Saved data entries:
(* ===== verification/DaemonCallers.v ===== *)
(** * scripts/check-daemon-netpol-admits-callers.py

    Every in-cluster caller of the daemon is admitted by the network policy:
    the egress rules of the caller and the ingress rules of the daemon both
    allow the flow on the port that the caller names. *)
From S2P Require Import Prelude PyStr PyVal Regex.
From S2P Require Cilium.

Definition WORKLOADS : list string := ["Deployment"; "StatefulSet"; "DaemonSet"; "Job"; "CronJob"].
Definition NAMESPACE : string := "gibson".
Definition DAEMON_COMPONENT : string := "daemon".
Definition TENANT_NS : string := "tenant-example".
Definition COMPONENT : string := "app.kubernetes.io/component".
Definition TENANT_NS_LABELS : list (string * string) :=
  [("io.cilium.k8s.namespace.labels.gibson.zeroroot.ai/managed-by", "tenant-operator")].
Definition TRAINER_LABELS : list (string * string) :=
  [("app.kubernetes.io/component", "belief-trainer"); ("gibson.zeroroot.ai/managed-by", "tenant-operator")].

Definition pod_template (d : val) : result val :=
  kind <- item d "kind" ;;
  s <- item d "spec" ;;
  if py_eq kind (VStr "CronJob")
  then j <- item s "jobTemplate" ;; js <- item j "spec" ;; item js "template"
  else item s "template".

Definition pod_labels (d : val) : result val :=
  t <- pod_template d ;; m <- get_dict t "metadata" ;; get_dict m "labels".

Definition is_workload (d : val) : result bool := k <- get d "kind" ;; Ok (in_tuple k WORKLOADS).
(** The workload [d] has the component label [component]. *)
Definition has_component (component : string) (d : val) : result bool :=
  w <- is_workload d ;;
  if negb w then Ok false else
  labels <- pod_labels d ;; c <- get labels COMPONENT ;; Ok (py_eq c (VStr component)).

Definition daemon_service_names (docs : list val) : result (list val) :=
  flatM (λ d,
    kind <- get d "kind" ;;
    if negb (py_eq kind (VStr "Service")) then Ok [] else
    s <- item d "spec" ;; sel <- get_dict s "selector" ;; c <- get sel COMPONENT ;;
    if py_eq c (VStr DAEMON_COMPONENT) then n <- meta_name d ;; set_of [n] else Ok []) docs.

Definition daemon_pod (docs : list val) : result (option val) :=
  firstM (λ d,
    is_daemon <- has_component DAEMON_COMPONENT d ;;
    if negb is_daemon then Ok None else
    m <- item d "metadata" ;; ns <- get m "namespace" ;; labels <- pod_labels d ;;
    ep <- Cilium.endpoint (por ns (VStr NAMESPACE)) labels ;; Ok (Some ep)) docs.

(** A caller: its name, its pod labels and the daemon port it names. *)
Definition caller : Type := val * val * Z.

(** [\b(name1|name2|...)\b:(\d+)] *)
Definition caller_re (names : list string) : regex :=
  RSeq [RWordB; RGroup 1 (ROneOf (map RStr names)); RWordB; RStr ":"; RGroup 2 (RPlus (RChr is_digit))].

Definition ports_in (pattern : regex) (text : string) : list Z :=
  omap (λ m, int_of_str (Regex.group_text m 2)) (re_finditer pattern text).

(** The ports in the env values of one container. *)
Definition container_ports (pattern : regex) (c : val) : result (list Z) :=
  es <- get_list c "env" ;;
  flatM (λ e, v <- get e "value" ;;
              Ok (match v with VStr s => ports_in pattern s | _ => [] end)) es.

Fixpoint insert_port (p : Z) (l : list Z) : list Z :=
  match l with
  | [] => [p]
  | q :: l' => if (p <? q)%Z then p :: l else if (p =? q)%Z then l else q :: insert_port p l'
  end.
(** [sorted(set(ports))] *)
Definition sorted_ports (l : list Z) : list Z := foldr insert_port [] l.

Definition callers_of (pattern : regex) (d : val) : result (list caller) :=
  w <- is_workload d ;;
  if negb w then Ok [] else
  t <- pod_template d ;; spec <- item t "spec" ;; labels <- pod_labels d ;;
  c <- get labels COMPONENT ;;
  if py_eq c (VStr DAEMON_COMPONENT) then Ok [] else
  cs <- list_field spec "containers" ;; ics <- list_field spec "initContainers" ;;
  ports <- flatM (container_ports pattern) (cs ++ ics) ;;
  mapR (λ port, n <- meta_name d ;; Ok (n, labels, port)) (sorted_ports ports).

(** [re.escape] and the sort need the names of the Services as strings. *)
Definition callers (docs : list val) (svc_names : list val) : result (list caller) :=
  if forallb is_str svc_names
  then flatM (callers_of (caller_re (sorted_set (map py_str svc_names)))) docs
  else Raise TypeError.

Definition operator_env_port (docs : list val) (component env : string) : result (option Z) :=
  firstM (λ d,
    hit <- has_component component d ;;
    if negb hit then Ok None else
    t <- pod_template d ;; spec <- item t "spec" ;; cs <- get_list spec "containers" ;;
    firstM (λ c, es <- get_list c "env" ;;
      firstM (λ e, n <- get e "name" ;;
        if negb (py_eq n (VStr env)) then Ok None else
        v <- get e "value" ;;
        match v with
        | VStr s => match rsplit1 ":" s with
                    | Some (_, p) => z <- py_int (VStr p) ;; Ok (Some z)
                    | None => Ok None
                    end
        | _ => Ok None
        end) es) cs) docs.

(** The modeled trainer that the tenant operator starts in a tenant namespace. *)
Definition tenant_callers (docs : list val) : result (list (string * list (string * string) * Z) * list string) :=
  grpc <- operator_env_port docs "tenant-operator" "GIBSON_DAEMON_GRPC_ADDRESS" ;;
  Ok (match grpc with
      | None => ([], ["no tenant-operator GIBSON_DAEMON_GRPC_ADDRESS in the render: the trainer port is unknown"])
      | Some p => ([("belief trainer (tenant namespace)", TENANT_NS_LABELS ++ TRAINER_LABELS, p)], [])
      end).

Definition rule_triple : Type := val * val * val.

(** An ingress rule of the daemon admits [src] on [port]. *)
Definition daemon_admits (rules : list rule_triple) (daemon src : val) (port : Z) : result bool :=
  anyM (λ '(_, r, ns),
    s <- Cilium.rule_selects r ns daemon ;;
    if (s : bool) then Cilium.ingress_admits r ns src (Some port) else Ok false) rules.

(** A pod of a tenant namespace without the trainer labels reaches the daemon. *)
Definition tenant_bystander_admitted (rules : list rule_triple) (daemon : val) (port : Z) : result bool :=
  src <- Cilium.endpoint (VStr TENANT_NS) (str_dict (TENANT_NS_LABELS ++ [("toolhive-name", "example")])) ;;
  daemon_admits rules daemon src port.

Definition shown_label (kv : string * val) : bool :=
  startswith kv.1 "app.kubernetes.io/component" || startswith kv.1 "gibson.zeroroot.ai/".

Definition judge_caller (rules : list rule_triple) (daemon : val) (c : caller) : result (list string) :=
  let '(name, labels, port) := c in
  src <- Cilium.endpoint (VStr NAMESPACE) labels ;;
  ok <- Cilium.reaches rules src daemon (Some port) ;;
  if (ok : bool) then Ok [] else
  kvs <- items labels ;;
  Ok [cat [py_str name; " dials the daemon on :"; str_of_int port; " but the network policy does not allow ";
           py_str (VDict (List.filter shown_label kvs))]].

Definition judge_tenant (rules : list rule_triple) (daemon : val)
    (c : string * list (string * string) * Z) : result (list string) :=
  let '(name, labels, port) := c in
  src <- Cilium.endpoint (VStr TENANT_NS) (str_dict labels) ;;
  ok <- daemon_admits rules daemon src port ;;
  wide <- tenant_bystander_admitted rules daemon port ;;
  Ok ((if ok : bool then [] else
         [cat [name; " dials the daemon on :"; str_of_int port;
               " but no ingress rule of the daemon admits a tenant namespace"]])
      ++ (if wide : bool then
         [cat ["a pod of a tenant namespace that is not the trainer reaches the daemon on :"; str_of_int port]]
         else [])).

Definition audit (docs : list val) : result (list string) :=
  svc <- daemon_service_names docs ;;
  if negb (nonempty svc) then Ok ["no daemon Service in the render: this guard cannot see its callers"] else
  pod <- daemon_pod docs ;;
  match pod with
  | None => Ok ["no daemon pod in the render: this guard is blind"]
  | Some daemon =>
      rules <- Cilium.rules docs (VStr NAMESPACE) ;;
      selected <- anyM (λ '(_, r, ns), Cilium.rule_selects r ns daemon) rules ;;
      if negb selected then
        Ok ["no Cilium policy selects the daemon: it is unprotected, or this guard is blind"]
      else
        cs <- callers docs svc ;;
        bad <- flatM (judge_caller rules daemon) cs ;;
        '(modeled, missing) <- tenant_callers docs ;;
        tenants <- flatM (judge_tenant rules daemon) modeled ;;
        Ok (bad ++ missing ++ tenants)
  end.

(** ** The self-test of the script *)
Definition role_label (role : string) : list (string * string) :=
  if str_eqb role "" then [] else [("gibson.zeroroot.ai/net-role", role)].
Definition sel (labels : list (string * string)) : val := VDict [("matchLabels", str_dict labels)].
Definition platform : val :=
  VDict [("apiVersion", VStr "cilium.io/v2"); ("kind", VStr "CiliumNetworkPolicy");
         ("metadata", str_dict [("name", "platform"); ("namespace", NAMESPACE)]);
         ("spec", VDict [("endpointSelector", sel (role_label "platform"));
            ("ingress", VList [VDict [("fromEndpoints", VList [sel (role_label "platform")])]]);
            ("egress", VList [VDict [("toEndpoints", VList [sel (role_label "platform")])]])])].
Definition service : val :=
  VDict [("kind", VStr "Service"); ("metadata", str_dict [("name", "gibson-daemon")]);
         ("spec", VDict [("selector", str_dict [(COMPONENT, "daemon")])])].
Definition workload (component role : string) (env : bool) : val :=
  VDict [("kind", VStr "Deployment");
         ("metadata", str_dict [("name", cat ["gibson-"; component]); ("namespace", NAMESPACE)]);
         ("spec", VDict [("template", VDict [
            ("metadata", VDict [("labels", str_dict ((COMPONENT, component) :: role_label role))]);
            ("spec", VDict [("containers", VList [VDict (("name", VStr "manager") ::
               (if env then [("env", VList [str_dict [("name", "GIBSON_DAEMON_GRPC_ADDRESS");
                                                      ("value", "gibson-daemon:50051")]])] else []))])])])])].
Definition ns_exists : val :=
  VList [str_dict [("key", "k8s:io.kubernetes.pod.namespace"); ("operator", "Exists")]].
Definition tenant_peer (extra : list (string * string)) : val :=
  VDict [("matchLabels", str_dict (map (λ kv, (cat ["k8s:"; kv.1], kv.2)) TENANT_NS_LABELS ++ extra));
         ("matchExpressions", ns_exists)].
Definition tenant_policy (peer : val) : val :=
  VDict [("apiVersion", VStr "cilium.io/v2"); ("kind", VStr "CiliumNetworkPolicy");
         ("metadata", str_dict [("name", "daemon-tenant-callers"); ("namespace", NAMESPACE)]);
         ("spec", VDict [("endpointSelector", sel [(COMPONENT, "daemon")]);
            ("ingress", VList [VDict [("fromEndpoints", VList [peer]);
               ("toPorts", VList [VDict [("ports", VList [str_dict [("port", "50051"); ("protocol", "TCP")]])]])]])])].

Definition selftest : result Z :=
  let daemon := workload "daemon" "platform" false in
  let operator role := workload "tenant-operator" role true in
  let tenant := tenant_policy (tenant_peer TRAINER_LABELS) in
  let wide := tenant_policy (tenant_peer []) in
  let one text l := (length l =? 1) && contains text (default "" (head l)) in
  unadmitted <- audit [service; platform; daemon; operator "platform"] ;;
  if negb (one "tenant namespace" unadmitted) then Ok 1%Z else
  found <- audit [service; platform; wide; daemon; operator "platform"] ;;
  if negb (one "not the trainer" found) then Ok 1%Z else
  system <- audit [service; platform; tenant; daemon; operator "system"] ;;
  if negb (nonempty system) then Ok 1%Z else
  unselected <- audit [service; daemon; operator "platform"] ;;
  if negb (nonempty unselected) then Ok 1%Z else
  admitted <- audit [service; platform; tenant; daemon; operator "platform"] ;;
  Ok (if nonempty admitted then 1 else 0)%Z.

Lemma daemoncallers_selftest : selftest = Ok 0%Z.
Proof. vm_compute. reflexivity. Qed.

(** ** What the guard promises *)

Lemma judge_caller_clean rules daemon name labels port :
  judge_caller rules daemon (name, labels, port) = Ok [] →
  ∃ src, Cilium.endpoint (VStr NAMESPACE) labels = Ok src ∧
         Cilium.reaches rules src daemon (Some port) = Ok true.
Proof. unfold judge_caller. intros H. ok_inv. destruct v0; ok_inv; eauto. Qed.

Lemma judge_tenant_clean rules daemon name labels port :
  judge_tenant rules daemon (name, labels, port) = Ok [] →
  (∃ src, Cilium.endpoint (VStr TENANT_NS) (str_dict labels) = Ok src ∧
          daemon_admits rules daemon src port = Ok true) ∧
  tenant_bystander_admitted rules daemon port = Ok false.
Proof. unfold judge_tenant. intros H. ok_inv. destruct v0, v1; try done. eauto. Qed.

Lemma tenant_callers_clean docs modeled :
  tenant_callers docs = Ok (modeled, []) →
  ∃ p, operator_env_port docs "tenant-operator" "GIBSON_DAEMON_GRPC_ADDRESS" = Ok (Some p) ∧
       modeled = [("belief trainer (tenant namespace)", TENANT_NS_LABELS ++ TRAINER_LABELS, p)].
Proof. unfold tenant_callers. intros H. ok_inv. destruct v as [p|]; simplify_eq. eauto. Qed.

(** A clean audit proves the traffic it is about.  The render has a
    daemon Service and a daemon pod; for each caller the render declares, the
    egress rules of its pod and the ingress rules of the daemon both allow the
    flow on the port that it dials; the modeled trainer of a tenant namespace
    is admitted on the gRPC port; and a pod of a tenant namespace without the
    trainer labels is not. *)
Theorem clean_audit_admits_callers (docs : list val) :
  audit docs = Ok [] →
  ∃ svc daemon rules cs p,
    daemon_service_names docs = Ok svc ∧ svc ≠ [] ∧
    daemon_pod docs = Ok (Some daemon) ∧
    Cilium.rules docs (VStr NAMESPACE) = Ok rules ∧
    callers docs svc = Ok cs ∧
    (∀ name labels port, (name, labels, port) ∈ cs →
       ∃ src, Cilium.endpoint (VStr NAMESPACE) labels = Ok src ∧
              Cilium.reaches rules src daemon (Some port) = Ok true) ∧
    operator_env_port docs "tenant-operator" "GIBSON_DAEMON_GRPC_ADDRESS" = Ok (Some p) ∧
    (∃ src, Cilium.endpoint (VStr TENANT_NS) (str_dict (TENANT_NS_LABELS ++ TRAINER_LABELS)) = Ok src ∧
            daemon_admits rules daemon src p = Ok true) ∧
    tenant_bystander_admitted rules daemon p = Ok false.
Proof.
  unfold audit. intros H. ok_inv. destruct v as [|x svc]; cbn [nonempty negb] in H; [done|]. ok_inv.
  destruct v as [daemon|]; [|done]. ok_inv. destruct v0; cbn [negb] in H; [|done]. ok_inv.
  destruct v2 as [modeled missing]. ok_inv.
  apply app_eq_nil in H as [-> [-> ->]%app_eq_nil].
  apply tenant_callers_clean in E5 as (p & Hp & ->).
  rewrite flatM_nil in E4. rewrite flatM_nil in E6.
  specialize (E6 _ (list_elem_of_here _ _)). apply judge_tenant_clean in E6 as [Ht Hb].
  exists (x :: svc), daemon, v, v0, p. repeat split; try done.
  intros name labels port Hin. by apply (judge_caller_clean _ _ name), E4.
Qed.

Definition admitted_render : list val :=
  [service; platform; tenant_policy (tenant_peer TRAINER_LABELS); workload "daemon" "platform" false;
   workload "tenant-operator" "platform" true].
Lemma clean_audit_admits_callers_witness :
  ∃ svc daemon rules cs p,
    daemon_service_names admitted_render = Ok svc ∧ svc ≠ [] ∧
    daemon_pod admitted_render = Ok (Some daemon) ∧
    Cilium.rules admitted_render (VStr NAMESPACE) = Ok rules ∧
    callers admitted_render svc = Ok cs ∧
    (∀ name labels port, (name, labels, port) ∈ cs →
       ∃ src, Cilium.endpoint (VStr NAMESPACE) labels = Ok src ∧
              Cilium.reaches rules src daemon (Some port) = Ok true) ∧
    operator_env_port admitted_render "tenant-operator" "GIBSON_DAEMON_GRPC_ADDRESS" = Ok (Some p) ∧
    (∃ src, Cilium.endpoint (VStr TENANT_NS) (str_dict (TENANT_NS_LABELS ++ TRAINER_LABELS)) = Ok src ∧
            daemon_admits rules daemon src p = Ok true) ∧
    tenant_bystander_admitted rules daemon p = Ok false.
Proof. apply clean_audit_admits_callers. vm_compute. reflexivity. Defined.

• **The problem**:
The answer is the line with "rewrite flatM_nil in E4." plus every line after it, printed exactly as they appear above.

• **Answer area**:
  rewrite flatM_nil in E4. rewrite flatM_nil in E6.
  specialize (E6 _ (list_elem_of_here _ _)). apply judge_tenant_clean in E6 as [Ht Hb].
  exists (x :: svc), daemon, v, v0, p. repeat split; try done.
  intros name labels port Hin. by apply (judge_caller_clean _ _ name), E4.
Qed.

Definition admitted_render : list val :=
  [service; platform; tenant_policy (tenant_peer TRAINER_LABELS); workload "daemon" "platform" false;
   workload "tenant-operator" "platform" true].
Lemma clean_audit_admits_callers_witness :
  ∃ svc daemon rules cs p,
    daemon_service_names admitted_render = Ok svc ∧ svc ≠ [] ∧
    daemon_pod admitted_render = Ok (Some daemon) ∧
    Cilium.rules admitted_render (VStr NAMESPACE) = Ok rules ∧
    callers admitted_render svc = Ok cs ∧
    (∀ name labels port, (name, labels, port) ∈ cs →
       ∃ src, Cilium.endpoint (VStr NAMESPACE) labels = Ok src ∧
              Cilium.reaches rules src daemon (Some port) = Ok true) ∧
    operator_env_port admitted_render "tenant-operator" "GIBSON_DAEMON_GRPC_ADDRESS" = Ok (Some p) ∧
    (∃ src, Cilium.endpoint (VStr TENANT_NS) (str_dict (TENANT_NS_LABELS ++ TRAINER_LABELS)) = Ok src ∧
            daemon_admits rules daemon src p = Ok true) ∧
    tenant_bystander_admitted rules daemon p = Ok false.
Proof. apply clean_audit_admits_callers. vm_compute. reflexivity. Defined.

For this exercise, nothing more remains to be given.